----- DATA TO EXAMINE
(* ===== verification/DslAst.v ===== *)
(** * The ontology language's syntax trees (internal/dsl/ast.go)

    The parser itself is generated by the participle library from the field
    tags and is a parameter wherever a component parses. *)

From S2P Require Import Prelude.

Record Map_ := { MapFrom : string; MapTo : string }.

Record Property := {
  PropName : string; PropTyp : string; PropFrom : string; Predict : bool; Maps : list Map_;
}.

Record Factor := { FactorName : string; FactorType : string; FactorFrom : string }.

Record FilterDefinition := { FilterField : string; FilterOp : string; FilterValue : string }.

Record AggregateDefinition := { AggFunction : string; AggField : string; AggAlias : string }.

Record ObjectDefinition := {
  ObjName : string;
  FromSource : string;
  ObjID : string;
  Properties : list Property;
  Factors : list Factor;
  Filters : list FilterDefinition;
  Aggregates : list AggregateDefinition;
}.

Record RelationDefinition := {
  RelName : string; RelFrom : string; RelTo : string; LeftOn : string; RightOn : string;
}.

Record DatasetDefinition := { DsName : string; DsVersion : string; DsFrom : string }.

Record ActionDefinition := {
  ActionName : string; OnObject : string; ActionParameters : list Property;
}.

Record ToolParamDef := {
  TPName : string; TPType : string; TPRequired : bool; TPDescription : string;
}.
Record HandlerDef := { HdLanguage : string; HdEntryPoint : string }.
Record ParsedTool := {
  PTName : string; PTDescription : string; PTInputs : list ToolParamDef;
  PTOutputs : list ToolParamDef; PTHandler : HandlerDef; PTClose : string;
}.

(** A statement is one of five alternatives; the Go struct holds the five
    pointers, of which the parser sets one. *)
Inductive Statement :=
| SObject (o : ObjectDefinition)
| SRelation (r : RelationDefinition)
| SDataset (d : DatasetDefinition)
| SAction (a : ActionDefinition)
| STool (t : ParsedTool).

Record Program := { Statements : list Statement }.
(** ** Properties *)

(** C14: the outcome of a reflection is decided by the observations as the classes above
    describe them.  A plan that may not proceed, or that has no observations, is returned as it
    is.  Any other keeps its intent and its steps; it is stopped with a full replan when some
    failure is critical; it continues with a partial replan when none is, but some
    observation failed or has issues; and it continues with no replan and no corrections when
    every observation succeeded without issues. *)
Theorem Reflect_outcome (plan : PlanResult) (obs : list Observation) :
  ∃ r, Reflect (Some plan) obs = Ok r ∧
    if negb (CanProceed plan) || bool_decide (obs = []) then r = plan
    else
      PlanIntent r = PlanIntent plan ∧ Steps r = Steps plan ∧
      ((∃ o, o ∈ obs ∧ is_critical o) → CanProceed r = false ∧ ReplanType r = ReplanFull) ∧
      ((∀ o, o ∈ obs → ¬ is_critical o) → (∃ o, o ∈ obs ∧ (Success o = false ∨ Issues o ≠ [])) →
         CanProceed r = true ∧ ReplanType r = ReplanPartial) ∧
      ((∀ o, o ∈ obs → Success o = true ∧ Issues o = []) →
         CanProceed r = true ∧ ReplanType r = ReplanNone ∧ CorrectionSteps r = []).
Proof.
  unfold Reflect. destruct (CanProceed plan) eqn:Hp; cbn [negb orb]; [|by eexists].
  case_bool_decide as Ho; [by eexists|].
  destruct (count_all_spec obs) as (Hc & Hu & He & _).
  pose proof (n_of_pos is_critical obs) as Hcp. pose proof (n_of_pos is_unexpected obs) as Hup.
  assert ((∀ o, o ∈ obs → is_expected o) →
          ¬ n_of is_critical obs > 0 ∧ ¬ n_of is_unexpected obs > 0) as Hexp.
  { intros Hall. rewrite Hcp, Hup. split; intros (o & Hin & HP); specialize (Hall o Hin);
      rewrite ?critical_gap, ?unexpected_gap, ?expected_gap in *; congruence. }
  assert ((∀ o, o ∈ obs → ¬ is_critical o) → (∃ o, o ∈ obs ∧ (Success o = false ∨ Issues o ≠ [])) → n_of is_unexpected obs > 0) as Htr.
  { intros Hn (o & Hin & Ht). apply Hup. exists o. split; [done|]. specialize (Hn o Hin). unfold is_critical in Hn.
    unfold is_unexpected. destruct (Success o); naive_solver. }
  change (∀ o, o ∈ obs → Success o = true ∧ Issues o = []) with (∀ o, o ∈ obs → is_expected o).
  rewrite Hc, Hu. case_bool_decide as Hcrit; [|case_bool_decide as Hunx]; (eexists; split; [done|]); simpl; split_and!; try done; try tauto.
  intros Hn. apply Hcp in Hcrit as (o & Hin & HP). by destruct (Hn o Hin).
Qed.
Lemma search_ok fuel :
  (length steps < fuel)%nat →
  ∃ s o, search steps fuel = Some s ∧ wf s o ∧ o ≡ₚ seq 0 (length steps).
Proof.
  intros Hf. unfold search.
  destruct (roots_ok fuel (seq 0 (length steps))
              {| state := replicate (length steps) Unvisited; sorted := [] |} [])
    as (s & o & -> & Hw & He & Hn); [done| | | |].
  - split; simpl; [by rewrite length_replicate|constructor| |constructor|].
    + intros i. rewrite elem_of_nil, lookup_replicate. naive_solver.
    + intros pre j post E. by destruct pre.
  - intros i Hi. apply elem_of_seq in Hi. lia.
  - intros v. simpl. rewrite lookup_replicate. naive_solver.
  - exists s, o. split_and!; [done..|].
    apply NoDup_Permutation; [by apply Hw|apply NoDup_seq|]. intros i.
    rewrite (wf_done _ _ Hw), elem_of_seq. split.
    + intros Hi%lookup_lt_Some. rewrite (wf_len _ _ Hw) in Hi. lia.
    + intros Hi. destruct (lookup_lt_is_Some_2 (state s) i) as [m Hm].
      { rewrite (wf_len _ _ Hw). lia. }
      rewrite Hm. f_equal. destruct m; [|exfalso|done].
      * destruct (Hn i); [by apply elem_of_seq|done].
      * apply (ext_visiting _ _ _ _ He) in Hm. simpl in Hm.
        apply lookup_replicate in Hm. naive_solver.
Qed.

Lemma omap_seq_suffix {A} (pre l : list A) :
  omap (λ i, (pre ++ l) !! i) (seq (length pre) (length l)) = l.
Proof.
  revert pre. induction l as [|x l IH]; intros pre; [done|]. simpl.
  rewrite list_lookup_middle by done. f_equal.
  specialize (IH (pre ++ [x])). rewrite length_app, Nat.add_1_r, <- app_assoc in IH. exact IH.
Qed.

(** Emitting a permutation of the indices emits a permutation of the steps. *)
Lemma emit_permutation (order : list nat) (l : list PlannedStep) :
  Forall2 (λ i st, steps !! i = Some st) order l → order ≡ₚ seq 0 (length steps) → l ≡ₚ steps.
Proof.
  intros H Hp.
  assert (l = omap (λ i, steps !! i) order) as ->.
  { clear Hp. induction H as [|i st o l Hi _ IH]; simpl; [done|]. by rewrite Hi, IH. }
  rewrite Hp. apply reflexive_eq, (omap_seq_suffix []).
Qed.

End Proofs.

(** Sorting always returns a permutation of the steps. *)
Lemma sort_total (steps : list PlannedStep) :
  ∃ sorted_steps, SortStepsByDependencies steps = Some sorted_steps ∧ sorted_steps ≡ₚ steps.
Proof.
  unfold SortStepsByDependencies. case_decide; [by exists steps|].
  destruct (search_ok steps (S (length steps))) as (s & o & -> & Hw & Hp); [lia|].
  exists (sorted s). split; [done|]. eapply emit_permutation; [by apply Hw|done].
Qed.

(** ** Properties *)

(** Sorting the steps of a plan always terminates with a permutation of the
    plan: no step is lost and none is run twice, whatever the dependencies,
    unknown names and cycles included. *)
Theorem SortSteps_permutation (steps : list PlannedStep) :
  ∃ sorted_steps, SortStepsByDependencies steps = Some sorted_steps ∧ sorted_steps ≡ₚ steps.
Proof. apply sort_total. Qed.

(** C3: the order is topological.  The result emits the step indices in an order
    in which step [j] comes before step [i] whenever [i] depends on [j] and [j]
    does not itself depend, directly or not, on [i]. *)
Theorem SortSteps_topological (steps : list PlannedStep) :
  ∃ order sorted_steps,
    SortStepsByDependencies steps = Some sorted_steps ∧
    Forall2 (λ i st, steps !! i = Some st) order sorted_steps ∧
    order ≡ₚ seq 0 (length steps) ∧
    ∀ i j, edge steps i j → ¬ reach steps j i → before order j i.
Proof.
  unfold SortStepsByDependencies. case_decide as Hl.
  - exists (seq 0 (length steps)), steps. split_and!; [done| |done|].
    + destruct steps as [|x [|]]; simpl in *; repeat constructor; lia || done.
    + intros i j (st & dep & Hi & _ & Hj) Hr. destruct Hr.
      apply nameIndex_lt in Hj. apply lookup_lt_Some in Hi.
      assert (i = j) as -> by lia. apply star_refl.
  - destruct (search_ok steps (S (length steps))) as (s & o & -> & Hw & Hp); [lia|].
    exists o, (sorted s). split_and!; [done|by apply Hw|done|].
    intros i j He Hr. apply topo_before with steps; [by apply Hw| |done|done].
    rewrite Hp. destruct He as (st & dep & Hi & _). apply elem_of_seq.
    apply lookup_lt_Some in Hi. lia.
Qed.

Definition named (name : string) (deps : list string) : PlannedStep := {|
  ToolName := name; Arguments_ := []; ExpectedOutcome := ""; RequiresConfirmation := false;
  Depends := deps; Rationale := ""; Fallback := "" |}.

(** The sort is not stable, contrary to its comment: with steps A (which
    depends on C), B and C, the independent steps B and C change places. *)
Theorem SortSteps_not_stable :
  SortStepsByDependencies [named "A" ["C"]; named "B" []; named "C" []]
  = Some [named "C" []; named "A" ["C"]; named "B" []].
Proof. vm_compute. reflexivity. Qed.

(** A step is skipped exactly when one of the tools it depends on has failed
    in the results so far. *)
Theorem ShouldSkipStep_iff (step : PlannedStep) (results : list ActResult) :
  ShouldSkipStep step (FailedStepNames results) = true ↔
  ∃ r, r ∈ results ∧ ActError r ≠ "" ∧ ToolName (ActStep r) ∈ Depends step.
Proof.
  unfold ShouldSkipStep, FailedStepNames. rewrite existsb_exists. split.
  - intros (dep & Hin & Hf). apply list_elem_of_In in Hin. decide_bools.
    apply elem_of_list_to_set, list_elem_of_fmap in Hf as (r & -> & Hr).
    apply list_elem_of_filter in Hr as [He Hr]. by exists r.
  - intros (r & Hr & He & Hd). exists (ToolName (ActStep r)).
    split; [by apply list_elem_of_In|]. apply bool_decide_eq_true_2.
    apply elem_of_list_to_set, list_elem_of_fmap. exists r. split; [done|].
    by apply list_elem_of_filter.
Qed.

End StepSort.
(* ===== verification/DecisionEngine.v ===== *)
(** * The decision engine (internal/decision)

    The engine of engine.go with its Plan, Act, Observe, Reflect and Admit
    phases, the free-standing DefaultObserver (observer.go), DefaultAdmitter
    (admitter.go), tool-name validation (planner.go) and the adapters to the
    repository and the registry (adapters.go).

    What the engine calls through an interface is a field of the engine record:
    the language-model provider, the tool executor, the tool repository, the
    component registry and the link predictor.  The clock reading that gives a
    step's duration is an argument. *)

From S2P Require Import Prelude GoStrings GoValues DslAst DecisionTypes Reflector.

Module Engine.

Record toolExecutionHistory := { successes : Z; failures : Z }.
Definition total (h : toolExecutionHistory) : Z := successes h + failures h.

Record ToolCall := { CallName : string; CallArguments : list (string * any) }.
Record CompletionRequest := {
  ReqModel : string; ReqMessages : list any; ReqTools : list any;
  ReqSystemPrompt : string; ReqApiKey : string; ReqBaseURL : string;
}.
Record CompletionResponse := { Content : string; ToolCalls : list ToolCall }.
Definition Provider : Type := CompletionRequest → result string CompletionResponse.

(** The fields of the agent record that planning reads. *)
Record Agent := { AgentModel : string; AgentApiKey : string; AgentBaseUrl : string }.

(** The interfaces, for an abstract graph type. *)
Record LinkPredictor (Graph : Type) := {
  PredictLinks : Graph → string → result string (list f64);
  IsTrained : bool;
}.
Arguments PredictLinks {Graph}.
Arguments IsTrained {Graph}.
(** An idle breaker recovers: an open breaker with a client that is left
    alone for 30 seconds past the second of its last failure lets the next call
    through, and closes with a zero count when that call succeeds. *)
Theorem idle_recovers {E A} (c : CircuitBreakerClient) (now : Time) (a : A) :
  state c = cbOpen → client c = true →
  unix_time (lastFail c) + 30 * second ≤ now →
  ∃ c', AnalyzeSentiment (E := E) now now (Ok a) c = (c', Ok a) ∧
        state c' = cbClosed ∧ failureCnt c' = 0.
Proof.
  intros Ho Hc Hn. unfold AnalyzeSentiment, currentState, compare_and_swap.
  rewrite Ho, (bool_decide_eq_true_2 (cbOpen = cbOpen)) by done.
  rewrite (bool_decide_eq_true_2 (30 * second ≤ _)).
  - simpl. rewrite Hc. by eexists.
  - go_unfold_time. unfold min_int64, max_int64, second in *. lia.
Qed.

Lemma idle_recovers_witness :
  ∃ c', AnalyzeSentiment (E := unit) (30 * second) (30 * second) (Ok tt) tripped = (c', Ok tt) ∧
        state c' = cbClosed ∧ failureCnt c' = 0.
Proof.
  apply (idle_recovers (E := unit) tripped (30 * second) tt); [reflexivity..|].
  vm_compute. discriminate.
Defined.

End Nlp.
(** ** The search loop *)

Lemma str_take_length_prefix sub t : bool_decide (str_take (String.length sub) t = sub) = String.prefix sub t.
Proof.
  apply eq_bool_prop_intro. rewrite bool_decide_spec, Is_true_true, prefix_iff. split.
  - intros E. exists (str_drop (String.length sub) t). rewrite <- E at 1. clear E.
    generalize (String.length sub). intros n. revert t.
    induction n as [|n IH]; intros [|c t]; simpl; try done. rewrite str_app_cons. by rewrite <- IH.
  - intros [u ->]. by rewrite str_take_app_exact.
Qed.

Lemma contains_from_skip n i c s sub : contains_from n (S i) (String c s) sub = contains_from n i s sub.
Proof. revert i. induction n as [|n IH]; intros i; [done|]. simpl. by rewrite IH. Qed.

Lemma prefix_longer s sub : (String.length s < String.length sub)%nat → String.prefix sub s = false.
Proof.
  intros Hl. destruct (String.prefix sub s) eqn:E; [|done]. apply prefix_iff in E as [t ->].
  rewrite str_length_app in Hl. lia.
Qed.

(** The hand-written search agrees with the library's substring test, so the
    path classification sees a marker wherever it occurs. *)
Theorem contains_correct (s sub : string) : contains s sub = str_contains s sub.
Proof.
  unfold contains, str_len. induction s as [|c s IH].
  - rewrite str_contains_nil, orb_false_r. destruct sub as [|d sub]; [done|].
    replace (Z.to_nat _) with O by (simpl String.length; lia). done.
  - rewrite str_contains_cons.
    destruct (decide (String.length sub ≤ String.length (String c s))%nat) as [Hle|Hgt].
    + replace (Z.to_nat (Z.of_nat (String.length (String c s)) - Z.of_nat (String.length sub) + 1))
        with (S (Z.to_nat (Z.of_nat (String.length s) - Z.of_nat (String.length sub) + 1)))
        by (simpl in *; lia).
      simpl contains_from. rewrite contains_from_skip, IH.
      change (str_drop 0 (String c s)) with (String c s). rewrite str_take_length_prefix.
      by destruct (String.prefix sub (String c s)).
    + rewrite prefix_longer by lia.
      replace (Z.to_nat _) with O by lia. simpl in *. rewrite <- IH.
      replace (Z.to_nat _) with O by lia. done.
Qed.

(** A bucket that counts its tokens down and is never refilled. *)
#[local] Instance counting_bucket : TokenBucket Z := {|
  NewLimiter := λ _ burst, burst;
  bucket_allow := λ _ l, if bool_decide (0 < l) then (l - 1, true) else (l, false) |}.

Definition idle_limiter : multiKeyLimiter (L := Z) :=
  (RateLimitMiddleware (H := ascii_tables) DefaultRateLimitConfig 0
     {| RemoteAddr := "7.7.7.7:1"; hdr := λ _, ""; Path := "/api" |} newMultiKeyLimiter).1.

Lemma cleanup_exact_witness :
  ipLimits idle_limiter !! "ip:7.7.7.7:default" = Some 49 ∧
  ipLimits (mk_cleanup (11 * minute) idle_limiter) !! "ip:7.7.7.7:default" ≠ Some 49.
Proof.
  split; [vm_compute; reflexivity|]. intros Hc.
  apply (cleanup_exact (H := ascii_tables) DefaultRateLimitConfig (11 * minute) idle_limiter
           "ip:7.7.7.7:default") in Hc as [_ (t & Ht & Hle)].
  - assert (t = 0) as -> by (vm_compute in Ht; congruence). by vm_compute in Hle.
  - eapply star_step; [apply step_request|]. apply star_refl.
Defined.

End MultiKey.
Lemma inv_broadcast e rest b :
  broadcast b = e :: rest → broker_inv b → broker_inv (loop_broadcast e rest b).
Proof.
  intros Hb Hi. set (b1 := loop_broadcast e rest b).
  assert (on_the_way b ≡ₚ option_list (number e) ++ on_the_way b1) as Ew.
  { unfold on_the_way. simpl. rewrite Hb, (assoc_L (++)), <- Permutation_middle, (assoc_L (++)).
    simpl. by destruct (number e). }
  apply (inv_delivery b b1 e); try done.
  - pose proof (inv_queue _ Hi) as Hq. rewrite Hb in Hq. simpl in *. lia.
  - apply on_clients_ok. intros a c Hc. apply (delivery_ok b); try done. by apply (inv_clients _ Hi a).
Qed.

Lemma inv_publish_to id e before after b :
  targeted b = before ++ (id, e) :: after → broker_inv b →
  broker_inv (publish_to_send id e before after b).
Proof.
  intros Ht Hi. set (b1 := publish_to_send id e before after b).
  assert (eventID b1 = eventID b ∧ pending b1 = pending b ∧ targeted b1 = before ++ after ∧
          broadcast b1 = broadcast b) as (E1 & E2 & E3 & E4)
    by (unfold b1, publish_to_send; by case_match).
  assert (on_the_way b ≡ₚ option_list (number e) ++ on_the_way b1) as Ew.
  { unfold on_the_way. rewrite E2, E3, E4, Ht, !fmap_app, fmap_cons. simpl.
    rewrite <- (assoc_L (++)). simpl. rewrite !(assoc_L (++)), <- Permutation_middle, <- !(assoc_L (++)).
    simpl. by destruct (number e). }
  apply (inv_delivery b b1 e); try done; [rewrite E4; apply (inv_queue _ Hi)|].
  assert (map_Forall (λ _ c, client_ok b1 c ∧ client_ok b1 (offer e c)) (heap b)) as Hall.
  { intros a c Hc. apply (delivery_ok b); try done. by apply (inv_clients _ Hi a). }
  unfold b1 at 2, publish_to_send. simpl. destruct (clients b !! id) as [a|]; simpl.
  - by apply alter_ok.
  - intros a c Hc. by destruct (Hall a c Hc).
Qed.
----------
▸ WORK TO BE COMPLETED
Take the listing above and repeat exactly the lines from the one containing "- intros [u" through the one containing "(** The hand-written", both included.

▸ EXERCISE RESPONSE
  - intros [u ->]. by rewrite str_take_app_exact.
Qed.

Lemma contains_from_skip n i c s sub : contains_from n (S i) (String c s) sub = contains_from n i s sub.
Proof. revert i. induction n as [|n IH]; intros i; [done|]. simpl. by rewrite IH. Qed.

Lemma prefix_longer s sub : (String.length s < String.length sub)%nat → String.prefix sub s = false.
Proof.
  intros Hl. destruct (String.prefix sub s) eqn:E; [|done]. apply prefix_iff in E as [t ->].
  rewrite str_length_app in Hl. lia.
Qed.

(** The hand-written search agrees with the library's substring test, so the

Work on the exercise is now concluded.